* **Records drawn from a dataset**
(** * Identity reconciliation: the contact store, the identify service and
      their properties.

    The development follows the TypeScript sources:
    - [types/index.ts]: [ContactRecord], [IdentifyRequest],
      [ConsolidatedContact], [IdentifyResponse];
    - [repositories/contact.repository.ts]: the five Prisma statements
      ([findContactsByEmailOrPhone], [findContactCluster],
      [createPrimaryContact], [createSecondaryContact],
      [demotePrimaryToSecondary], [relinkSecondaries]);
    - [services/identify.service.ts]: [identifyContact], [mergeAndRespond],
      [getRootPrimaryIds], [buildResponse].

    Numbers ([id], [linkedId]) are integers, a [Date] is its millisecond
    timestamp, [string | null] and [string | undefined] are [option string].
    The database is a list of rows in table order together with the
    autoincrement sequence and the clock behind [now()]. *)

From Stdlib Require Import ZArith List String Bool Lia Permutation Sorted.
Import ListNotations.
Local Open Scope Z_scope.
Local Open Scope list_scope.

Set Implicit Arguments.

(** ** Data model ([types/index.ts] and the Prisma schema) *)

Inductive LinkPrecedence : Type := primary | secondary.

Definition LinkPrecedence_eqb (a b : LinkPrecedence) : bool :=
  match a, b with
  | primary, primary | secondary, secondary => true
  | _, _ => false
  end.

Record ContactRecord : Type := mkContact {
  id : Z;
  phoneNumber : option string;
  email : option string;
  linkedId : option Z;
  linkPrecedence : LinkPrecedence;
  createdAt : Z;
  updatedAt : Z;
  deletedAt : option Z
}.

Record IdentifyRequest : Type := mkRequest {
  reqEmail : option string;
  reqPhoneNumber : option string
}.

Record ConsolidatedContact : Type := mkConsolidated {
  primaryContactId : Z;
  emails : list string;
  phoneNumbers : list string;
  secondaryContactIds : list Z
}.

Record IdentifyResponse : Type := mkResponse {
  contact : ConsolidatedContact
}.

(** The table [Contact]: rows in table order, the sequence behind
    [@default(autoincrement())] and the clock behind [@default(now())] and
    [@updatedAt].  Table order is the order in which the database returns
    rows whose sort keys are equal; PostgreSQL does not fix it, so any list
    of rows is a table. *)
Record Store : Type := mkStore {
  contacts : list ContactRecord;
  nextId : Z;
  clock : Z
}.

(** ** JavaScript values *)

(** Truthiness of a [string | undefined | null]: [if (email)] holds for a
    string that is not empty. *)
Definition truthy (s : option string) : bool :=
  match s with
  | Some v => negb (v =? EmptyString)%string
  | None => false
  end.

Definition isNull {A} (o : option A) : bool :=
  match o with None => true | Some _ => false end.

(** [x ?? null] on a [string | undefined]. *)
Definition orNull (s : option string) : option string := s.

Definition inZ (x : Z) (l : list Z) : bool := existsb (Z.eqb x) l.
Definition inStr (x : string) (l : list string) : bool := existsb (String.eqb x) l.

(** A JavaScript [Set] keeps insertion order; [add] of a member changes
    nothing. [Array.from] of the set is the list itself. *)
Definition setAddZ (s : list Z) (x : Z) : list Z :=
  if inZ x s then s else s ++ [x].
Definition setAddStr (s : list string) (x : string) : list string :=
  if inStr x s then s else s ++ [x].
(** [new Set(array)] *)
Definition newSetStr (l : list string) : list string := fold_left setAddStr l [].

(** [array.filter(x => x !== null)] on a list of nullable strings. *)
Fixpoint nonNull (l : list (option string)) : list string :=
  match l with
  | [] => []
  | Some v :: l' => v :: nonNull l'
  | None :: l' => nonNull l'
  end.

(** [Array.prototype.sort] with the comparator [(a, b) => key(a) - key(b)]
    is a stable sort by [key]; [ORDER BY key ASC] is modelled by the same
    function over the rows in table order. *)
Section Sorting.
Variable A : Type.
Variable key : A -> Z.

Fixpoint insertBy (x : A) (l : list A) : list A :=
  match l with
  | [] => [x]
  | y :: l' => if key x <=? key y then x :: y :: l' else y :: insertBy x l'
  end.

Definition sortBy (l : list A) : list A := fold_right insertBy [] l.

Definition keyLe (a b : A) : Prop := key a <= key b.
End Sorting.

(** ** The repository ([contact.repository.ts]) as functions on the table *)

(** [findMany({ where, orderBy: { createdAt: "asc" } })] *)
Definition findMany (where_ : ContactRecord -> bool) (s : Store) : list ContactRecord :=
  sortBy createdAt (filter where_ (contacts s)).

(** [updateMany({ where, data })]; [@updatedAt] stamps the rows it changes. *)
Definition updateMany (where_ : ContactRecord -> bool)
    (data : ContactRecord -> ContactRecord) (s : Store) : Store :=
  {| contacts := map (fun c => if where_ c then data c else c) (contacts s);
     nextId := nextId s;
     clock := clock s |}.

Definition countWhere (where_ : ContactRecord -> bool) (s : Store) : nat :=
  List.length (filter where_ (contacts s)).

(** [create({ data })]: the new row takes the next identifier and the
    current time; it goes to the end of the table. *)
Definition newRow (s : Store) (em ph : option string) (l : option Z)
    (lp : LinkPrecedence) : ContactRecord :=
  {| id := nextId s; phoneNumber := ph; email := em; linkedId := l;
     linkPrecedence := lp; createdAt := clock s; updatedAt := clock s;
     deletedAt := None |}.

Definition create (em ph : option string) (l : option Z) (lp : LinkPrecedence)
    (s : Store) : ContactRecord * Store :=
  let c := newRow s em ph l lp in
  (c, {| contacts := contacts s ++ [c]; nextId := nextId s + 1; clock := clock s |}).

Definition optStrEqb (a : option string) (b : string) : bool :=
  match a with Some v => (v =? b)%string | None => false end.
Definition optZIn (a : option Z) (l : list Z) : bool :=
  match a with Some v => inZ v l | None => false end.
Definition optZEqb (a : option Z) (b : Z) : bool :=
  match a with Some v => v =? b | None => false end.

(** The [orConditions] of [findContactsByEmailOrPhone]: one condition per
    field that is set, each with [deletedAt: null]. *)
Definition orConditions (em ph : option string) : list (ContactRecord -> bool) :=
  match em with
  | Some e =>
      if truthy em
      then [fun c => optStrEqb (email c) e && isNull (deletedAt c)]
      else []
  | None => []
  end
  ++
  match ph with
  | Some p =>
      if truthy ph
      then [fun c => optStrEqb (phoneNumber c) p && isNull (deletedAt c)]
      else []
  | None => []
  end.

Definition whereOr (conds : list (ContactRecord -> bool)) (c : ContactRecord) : bool :=
  existsb (fun cond => cond c) conds.

(** The [where] clause of [findContactCluster]. *)
Definition whereCluster (primaryIds : list Z) (c : ContactRecord) : bool :=
  isNull (deletedAt c)
  && (inZ (id c) primaryIds || optZIn (linkedId c) primaryIds).

(** The [where] and [data] of [demotePrimaryToSecondary]. *)
Definition whereIdIn (contactIds : list Z) (c : ContactRecord) : bool :=
  inZ (id c) contactIds.

Definition dataDemote (now newLinkedId : Z) (c : ContactRecord) : ContactRecord :=
  {| id := id c; phoneNumber := phoneNumber c; email := email c;
     linkedId := Some newLinkedId; linkPrecedence := secondary;
     createdAt := createdAt c; updatedAt := now; deletedAt := deletedAt c |}.

(** The [where] and [data] of [relinkSecondaries]. *)
Definition whereLinkedTo (oldPrimaryId : Z) (c : ContactRecord) : bool :=
  optZEqb (linkedId c) oldPrimaryId && isNull (deletedAt c).

Definition dataRelink (now newPrimaryId : Z) (c : ContactRecord) : ContactRecord :=
  {| id := id c; phoneNumber := phoneNumber c; email := email c;
     linkedId := Some newPrimaryId; linkPrecedence := linkPrecedence c;
     createdAt := createdAt c; updatedAt := now; deletedAt := deletedAt c |}.

(** ** Effects: statements, transactions and other requests

    Every [await] on the store is a point where other requests may run.  A
    [World] holds the database, the moves other requests will make at the
    coming suspension points ([pending]; none in a run on its own), and the
    statements this request has sent so far.  A statement sent on the
    transaction client runs without a suspension point before it; a
    callback given to [$transaction] that throws leaves the database as it
    was when the transaction began. *)

Inductive Exception : Type := TypeError.

Inductive Stmt : Type :=
| SFindMany (hits : nat)
| SCreate (lp : LinkPrecedence)
| SUpdateMany (count : nat).

Record Event : Type := mkEvent { inTransaction : bool; stmt : Stmt }.

Record World : Type := mkWorld {
  db : Store;
  pending : list (Store -> Store);
  trace : list Event
}.

Inductive Outcome (A : Type) : Type :=
| Return (a : A)
| Throw (e : Exception).
Arguments Throw {A} e.

Definition M (A : Type) : Type := World -> Outcome A * World.

Definition ret {A} (a : A) : M A := fun w => (Return a, w).

Definition bind {A B} (m : M A) (k : A -> M B) : M B :=
  fun w =>
    match m w with
    | (Return a, w') => k a w'
    | (Throw e, w') => (Throw e, w')
    end.

Definition throw {A} (e : Exception) : M A := fun w => (Throw e, w).

Notation "x <- m ;; k" := (bind m (fun x => k))
  (at level 61, m at next level, right associativity).
Notation "m ;;; k" := (bind m (fun _ => k))
  (at level 61, right associativity).

(** Reading a property of a value that may be [undefined]. *)
Definition deref {A} (o : option A) : M A :=
  match o with Some a => ret a | None => throw TypeError end.

(** [for (const x of xs) await body(x)] *)
Fixpoint forEach {A} (xs : list A) (body : A -> M unit) : M unit :=
  match xs with
  | [] => ret tt
  | x :: xs' => body x ;;; forEach xs' body
  end.

Definition interfere (w : World) : World :=
  match pending w with
  | [] => w
  | f :: fs => {| db := f (db w); pending := fs; trace := trace w |}
  end.

Inductive TransactionClient : Type := txClient.

Definition isSome {A} (o : option A) : bool :=
  match o with Some _ => true | None => false end.

(** One statement sent to [tx ?? prisma].  The store is taken to answer
    every statement: a failure of the database itself is not represented,
    so the only exception of a run is the [TypeError] of the service's own
    code. *)
Definition statement {A} (tx : option TransactionClient)
    (q : Store -> A * Store) (ev : A -> Stmt) : M A :=
  fun w =>
    let w1 := if isSome tx then w else interfere w in
    let (a, s') := q (db w1) in
    (Return a,
     {| db := s'; pending := pending w1;
        trace := trace w1 ++ [mkEvent (isSome tx) (ev a)] |}).
(** * Filesystem API server: path resolution, metadata, listing, content
      and mutation operations of [main.py], embedded and verified.

    The embedding follows [main.py] function by function ([safe_path],
    [get_file_info], [list_directory], [read_file], [write_file],
    [delete_file_or_directory], [copy_file_or_directory]).  The Python
    library calls those functions make ([urllib.parse.unquote],
    [str.lstrip], [pathlib], [os], [shutil]) are embedded next to them, after
    CPython 3.11 on POSIX.

    Conventions.
    - A Python [str] used as a path is a Rocq [string]: the bytes of its
      UTF-8 form.  Splitting on the separator, the tests against [.] and
      [..], the search for a NUL and the order of names are the same on
      code points and on UTF-8 bytes.
    - File contents are lists of bytes (integers below 256); text is a list
      of code points.
    - The filesystem is a tree of directories, regular files and symbolic
      links.  Access rights are not checked (the server runs with access to
      its tree), special files and mount points are absent, and directory
      timestamps are not bumped when entries come and go.
    - Rendering a timestamp as ISO-8601 text depends on floating point and
      on the local time zone; the descriptor carries the raw [st_mtime]. *)

From Stdlib Require Import ZArith Lia Ascii String.
From stdpp Require Import base option list strings gmap sorting.

Set Warnings "-register-all".
#[local] Open Scope Z_scope.

(** ** Exceptions and results *)

Inductive errno :=
  ENOENT | ENOTDIR | EISDIR | EEXIST | ELOOP | EBUSY | EINVAL.

(** The Python exceptions the server can meet.  [OSError] stands for the
    class and its subclasses ([FileNotFoundError], [IsADirectoryError],
    [PermissionError], ...); [ShutilError] is [shutil.Error] and
    [shutil.SameFileError], both subclasses of [OSError]. *)
Inductive py_exn :=
| OSError (e : errno)
| ShutilError
| ValueError
| UnicodeDecodeError
| UnicodeEncodeError
| LookupError
| RuntimeError
| RecursionError.

#[global] Instance errno_eq_dec : EqDecision errno.
Proof. solve_decision. Defined.
#[global] Instance py_exn_eq_dec : EqDecision py_exn.
Proof. solve_decision. Defined.

Definition is_OSError (e : py_exn) : bool :=
  match e with OSError _ | ShutilError => true | _ => false end.

(** [detail] of an [HTTPException]: a fixed text, or a text that embeds
    [str(e)] of the exception that caused it. *)
Inductive detail_text :=
| Msg (s : string)
| MsgExn (s : string) (e : py_exn).

Record HTTPException := mkHTTP { status_code : Z; detail : detail_text }.

Inductive raised :=
| Http (h : HTTPException)
| Py (e : py_exn).

(** A computation that returns or raises: [E + A], with [E] the exceptions
    it may raise. *)
#[global] Instance sum_ret {E} : MRet (sum E) := λ A a, inr a.
#[global] Instance sum_bind {E} : MBind (sum E) := λ A B k m,
  match m with inl r => inl r | inr a => k a end.

Abbreviation result := (sum raised).

Definition raise {A} (r : raised) : result A := inl r.

(** [try: ... except Exception as e: h e], for a body that raises no
    [HTTPException] of its own. *)
Definition lift {A} (m : py_exn + A) : result A :=
  match m with inl e => inl (Py e) | inr a => inr a end.

(** The two handlers that close every endpoint:
    [except HTTPException: raise] and
    [except Exception as e: raise HTTPException(500, ...)]. *)
Definition reraise {A} (fmt : py_exn → detail_text) (m : result A)
  : HTTPException + A :=
  match m with
  | inl (Http h) => inl h
  | inl (Py e) => inl (mkHTTP 500 (fmt e))
  | inr a => inr a
  end.

(** ** Strings *)

Definition SEP : ascii := "/"%char.
Definition NUL : ascii := "000"%char.

Fixpoint lstrip (c : ascii) (s : string) : string :=
  match s with
  | String a r => if decide (a = c) then lstrip c r else s
  | EmptyString => EmptyString
  end.

Definition startswith (c : ascii) (s : string) : bool :=
  match s with String a _ => bool_decide (a = c) | EmptyString => false end.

* **Activity**
Pull every line containing "HTTPException" out of the records.

* **Response**
(** [detail] of an [HTTPException]: a fixed text, or a text that embeds
Record HTTPException := mkHTTP { status_code : Z; detail : detail_text }.
| Http (h : HTTPException)
    [HTTPException] of its own. *)
    [except HTTPException: raise] and
    [except Exception as e: raise HTTPException(500, ...)]. *)
  : HTTPException + A :=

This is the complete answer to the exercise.